How many lines below include the string "apply"? State the number alone.

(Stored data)
################
Definition nobody_aborted (s : Inner) (tb : Table) : Prop :=
  map_Forall (λ _ vs, Forall (λ v, status s (v_xmin v) ≠ Aborted) vs) (rows tb).

Lemma nobody_aborted_ok s tid tb :
  (∀ t, status s t = Aborted → unmarked (tables s) t) → tables s !! tid = Some tb →
  nobody_aborted s tb.
Proof.
  intros Hab Htid row vs Hr. apply Forall_forall. intros v Hv Ha.
  by apply (Hab _ Ha tid tb row Htid vs v Hr Hv); left.
Qed.

(** The two passes of [Table::vacuum] on a row. *)
Lemma table_vacuum_row horizon s tb row :
  nobody_aborted s tb → map_Forall (λ _ vs, vs ≠ []) (rows tb) →
  rows (table_vacuum tb horizon (status s)).2 !! row = prune (dead horizon s) (rows tb !! row).
Proof.
  intros Hab Hne. unfold table_vacuum. simpl. unfold discard. simpl.
  rewrite map_lookup_filter, !lookup_fmap.
  destruct (rows tb !! row) as [vs|] eqn:Hr; [|done]. simpl.
  rewrite (filter_id (λ v, created_by_aborted (status s) v = false)).
  - unfold dead. by destruct (filter _ vs) as [|a l].
  - specialize (Hab _ _ Hr). simpl in Hab. rewrite Forall_forall in *.
    intros v [_ Hv]%list_elem_of_filter. apply bool_decide_eq_false. by apply Hab.
Qed.

Lemma table_vacuum_entries horizon s tb o :
  entries_of o (rows tb) ≡ₚ
  removed_entries o (table_vacuum tb horizon (status s)).1 ++
  entries_of o (rows (table_vacuum tb horizon (status s)).2).
Proof.
  unfold table_vacuum.
  destruct (discard (superseded_below horizon (status s)) (rows tb)) as [rm1 r1] eqn:H1.
  destruct (discard (created_by_aborted (status s)) r1) as [rm2 r2] eqn:H2. simpl.
  pose proof (discard_entries o (superseded_below horizon (status s)) (rows tb)) as P1.
  pose proof (discard_entries o (created_by_aborted (status s)) r1) as P2.
  rewrite H1 in P1. rewrite H2 in P2. simpl in *.
  rewrite drop_empty_entries, P1, P2, fmap_app. by rewrite app_assoc.
Qed.

Lemma table_vacuum_removed horizon s tb row v :
  (row, v) ∈ (table_vacuum tb horizon (status s)).1 → ∃ vs, rows tb !! row = Some vs ∧ v ∈ vs.
Proof.
  unfold table_vacuum.
  destruct (discard (superseded_below horizon (status s)) (rows tb)) as [rm1 r1] eqn:H1.
  destruct (discard (created_by_aborted (status s)) r1) as [rm2 r2] eqn:H2. simpl.
  intros [Hin|Hin]%elem_of_app.
  - assert (Hin' : (row, v) ∈ (discard (superseded_below horizon (status s)) (rows tb)).1)
      by (by rewrite H1).
    apply elem_of_discarded in Hin' as (vs & ? & ? & _). eauto.
  - assert (Hin' : (row, v) ∈ (discard (created_by_aborted (status s)) r1).1) by (by rewrite H2).
    apply elem_of_discarded in Hin' as (vs & Hr & Hv & _).
    unfold discard in H1. injection H1 as _ <-. rewrite lookup_fmap in Hr.
    destruct (rows tb !! row) as [us|]; [|done]. injection Hr as <-.
    apply list_elem_of_filter in Hv as [_ Hv]. eauto.
Qed.

Lemma vacuumed_wf horizon s tb tb' :
  table_wf tb → vacuumed_table horizon s tb tb' → table_wf tb'.
Proof.
  intros [Hc Hr Hk] [[_ Hsh Hcl _ Hid Hsq] Hrows]. split.
  - intros row vs Hlk. rewrite Hrows in Hlk. destruct (rows tb !! row) as [us|] eqn:Hus; [|done].
    simpl in Hlk. destruct (filter _ us) as [|a l] eqn:Hf; [done|]. injection Hlk as <-.
    rewrite <- Hf. apply (chain_ok_tb tb); [done|by rewrite Hsq|].
    apply chain_filter; [by apply (Hc row)|by rewrite Hf].
  - intros row vs Hlk. rewrite Hrows in Hlk. destruct (rows tb !! row) as [us|] eqn:Hus; [|done].
    rewrite Hid. by apply (Hr row us).
  - rewrite Hcl, Hsh. done.
Qed.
################
■ Solution to the exercise
9